Problem requirements: Only lines with the word "Import" are wanted; copy each of them from the listing below.

╭─ Data extracts

(** ** The texts written *)

Definition line_end : string := of_chars [lf].
Definition joinPrefixes (l : list Prefix) : string := join ", " (map prefix_String l).
Definition field_line (key value : string) : string := key +:+ " = " +:+ value +:+ line_end.
Definition optional (b : bool) (text : string) : string := if b then text else "".
Definition peer_lines (q : Peer) (endpoint : string) : string :=
  "[Peer]" +:+ line_end +:+ field_line "PublicKey" (peer_PublicKey q) +:+
  optional (negb (String.eqb (peer_PresharedKey q) "")) (field_line "PresharedKey" (peer_PresharedKey q)) +:+
  field_line "AllowedIPs" "0.0.0.0/0" +:+ field_line "Endpoint" (JoinHostPort endpoint (pretty (peer_EndpointPort q))) +:+
  optional (negb (peer_PersistentKeepalive q =? 0)) (field_line "PersistentKeepalive" (pretty (peer_PersistentKeepalive q))).
Definition NormalizedWGQuick (p : Profile) (interfaceName : string) : err + string :=
  fails (negb (validInterfaceName interfaceName)) (vpn_error "VPN_INTERFACE_INVALID") then?
  validate p then?
  inr ("[Interface]" +:+ line_end +:+ field_line "PrivateKey" (prof_PrivateKey p) +:+
       field_line "Address" (joinPrefixes (prof_Addresses p)) +:+
       optional (negb (length (prof_DNS p) =? 0)%nat) (field_line "DNS" (join ", " (map addr_String (prof_DNS p)))) +:+
       optional (negb (prof_MTU p =? 0)) (field_line "MTU" (pretty (prof_MTU p))) +:+
       field_line "Table" "off" +:+ line_end +:+ peer_lines (prof_Peer p) (peer_EndpointHost (prof_Peer p))).
Definition WGSetConfig (p : Profile) (endpointAddress : Addr) : err + string :=
  fails (negb (Is4 endpointAddress) || negb (usableAddress endpointAddress)) (vpn_error "VPN_ENDPOINT_ADDRESS_INVALID") then?
  validate p then?
  inr ("[Interface]" +:+ line_end +:+ field_line "PrivateKey" (prof_PrivateKey p) +:+ line_end +:+
       peer_lines (prof_Peer p) (addr_String endpointAddress)).
(* ===== verification/Json.v ===== *)
(** JSON values as [encoding/json] presents them to the program: decoding into the
    structures and maps the program declares, and marshalling of [map[string]any].

    A value is the decoded form of what a command prints or a client sends.  Objects are
    taken not to repeat a name and numbers to be integers that a float64 holds exactly, as
    in everything nft prints (no field of a request takes another number); the text parser
    itself is not modelled. *)

From S2P Require Import Prelude GoStrings GoTime Snapshot.
From Stdlib Require Import Ascii String.
Local Open Scope string_scope.
Local Open Scope N_scope.

Inductive json :=
  | JNull
  | JBool (b : bool)
  | JNum (z : Z)
  | JStr (s : string)
  | JArr (l : list json)
  | JObj (l : list (string * json)).

(** ** Decoding *)

(** The member a [map] lookup finds. *)
Definition member (name : string) (l : list (string * json)) : option json :=
  snd <$> List.find (λ m, String.eqb m.1 name) l.

(** The case folding with which [encoding/json] matches structure fields; U+017F and
    U+212A are the characters that fold to an ASCII letter. *)
Fixpoint fold_name (l : list ascii) : list ascii :=
  match l with
  | [] => []
  | a :: l1 =>
      match l1 with
      | b :: l2 =>
          if (code a =? 0xc5) && (code b =? 0xbf) then "s"%char :: fold_name l2
          else match l2 with
               | c :: l3 =>
                   if (code a =? 0xe2) && (code b =? 0x84) && (code c =? 0xaa)
                   then "k"%char :: fold_name l3
                   else to_lower_char a :: fold_name l1
               | [] => to_lower_char a :: fold_name l1
               end
      | [] => [to_lower_char a]
      end
  end.
Definition names_field (name key : string) : bool :=
  String.eqb (of_chars (fold_name (chars key))) name.

Definition json_error : err := Errorf "json: cannot unmarshal value" [].

(** Decoding into a structure field of type [string]: absent and [null] leave the
    zero value. *)
Definition string_field (name : string) (l : list (string * json)) : err + string :=
  foldl (λ acc m,
    if names_field name m.1 then
      match acc, m.2 with
      | inl e, _ => inl e
      | inr s, JNull => inr s
      | inr _, JStr s => inr s
      | inr _, _ => inl json_error
      end
    else acc) (inr "") l.

(** The members of a value decoded into a structure or a map. *)
Definition members (j : json) : err + list (string * json) :=
  match j with
  | JNull => inr []
  | JObj l => inr l
  | _ => inl json_error
  end.

Fixpoint collect {A B} (f : A → err + B) (l : list A) : err + list B :=
  match l with
  | [] => inr []
  | x :: l' =>
      match f x with
      | inl e => inl e
      | inr y => match collect f l' with inl e => inl e | inr r => inr (y :: r) end
      end
  end.

(** Unmarshalling into [struct { Nftables []map[string]json.RawMessage }]; [None] is
    text that is not JSON. *)
Definition nftables (j : option json) : err + list (list (string * json)) :=
  match match j with None => inl json_error | Some j => members j end with
  | inl e => inl e
  | inr l =>
      match List.find (λ m, names_field "nftables" m.1) l with
      | None | Some (_, JNull) => inr []
      | Some (_, JArr objects) => collect members objects
      | Some _ => inl json_error
      end
  end.

(** *** What a command prints *)

(** A text with its reading as JSON, if it is JSON. *)
Record output := mkOutput { out_text : string; out_json : option json }.

(** Fields of a decoded structure: the last member of the name counts; [null] leaves a
    value, and is a raw message of its own. *)
Definition raw_field (name : string) (l : list (string * json)) : option json :=
  foldl (λ acc m, if names_field name m.1 then Some m.2 else acc) None l.
Definition int_field (name : string) (l : list (string * json)) : err + Z :=
  fold_err (λ acc m,
    if names_field name m.1 then
      match m.2 with
      | JNull => inr acc
      | JNum z => if ((min_int64 <=? z) && (z <=? max_int64))%Z then inr z else inl json_error
      | _ => inl json_error
      end
    else inr acc) 0%Z l.
Definition uint_field (name : string) (l : list (string * json)) : err + N :=
  fold_err (λ acc m,
    if names_field name m.1 then
      match m.2 with
      | JNull => inr acc
      | JNum z => if ((0 <=? z) && (z <=? 2 ^ 64 - 1))%Z then inr (Z.to_N z) else inl json_error
      | _ => inl json_error
      end
    else inr acc) 0 l.
Definition flag_field (name : string) (l : list (string * json)) : err + bool :=
  fold_err (λ acc m,
    if names_field name m.1 then
      match m.2 with JNull => inr acc | JBool b => inr b | _ => inl json_error end
    else inr acc) false l.
(** A decoder that disallows the fields a structure does not have. *)
Definition decodeStrict {A} (names : list string) (decode : json → err + A) (j : json) : err + A :=
  err_bind (members j) (λ l,
  err_bind (fails (negb (forallb (λ m, existsb (λ name, names_field name m.1) names) l)) json_error) (λ _,
  decode j)).
(** Unmarshalling into a slice. *)
Definition decode_slice {A} (f : json → err + A) (j : option json) : err + list A :=
  match j with
  | Some JNull => inr []
  | Some (JArr l) => collect f l
  | _ => inl json_error
  end.

(** ** Marshalling [map[string]any] *)

Fixpoint insert_member (m : string * json) (l : list (string * json)) : list (string * json) :=
  match l with
  | [] => [m]
  | x :: l' => if str_leb m.1 x.1 then m :: l else x :: insert_member m l'
  end.
Definition sort_members (l : list (string * json)) : list (string * json) := foldr insert_member [] l.

(** [json.Marshal]: object names in byte order. *)
Fixpoint sorted_value (j : json) : json :=
  match j with
  | JArr l => JArr (map sorted_value l)
  | JObj l => JObj (sort_members (map (λ m, (m.1, sorted_value m.2)) l))
  | _ => j
  end.
Fixpoint json_text (j : json) : string :=
  match j with
  | JNull => "null"
  | JBool b => json_bool b
  | JNum z => pretty z
  | JStr s => json_string s
  | JArr l => json_array (map json_text l)
  | JObj l => json_object (map (λ m, json_string m.1 +:+ ":" +:+ json_text m.2) l)
  end.
Definition marshal (j : json) : string := json_text (sorted_value j).

Definition without (name : string) (l : list (string * json)) : list (string * json) :=
  List.filter (λ m, negb (String.eqb m.1 name)) l.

╰─

Finished exercise:
From S2P Require Import Prelude GoStrings GoTime Snapshot.
From Stdlib Require Import Ascii String.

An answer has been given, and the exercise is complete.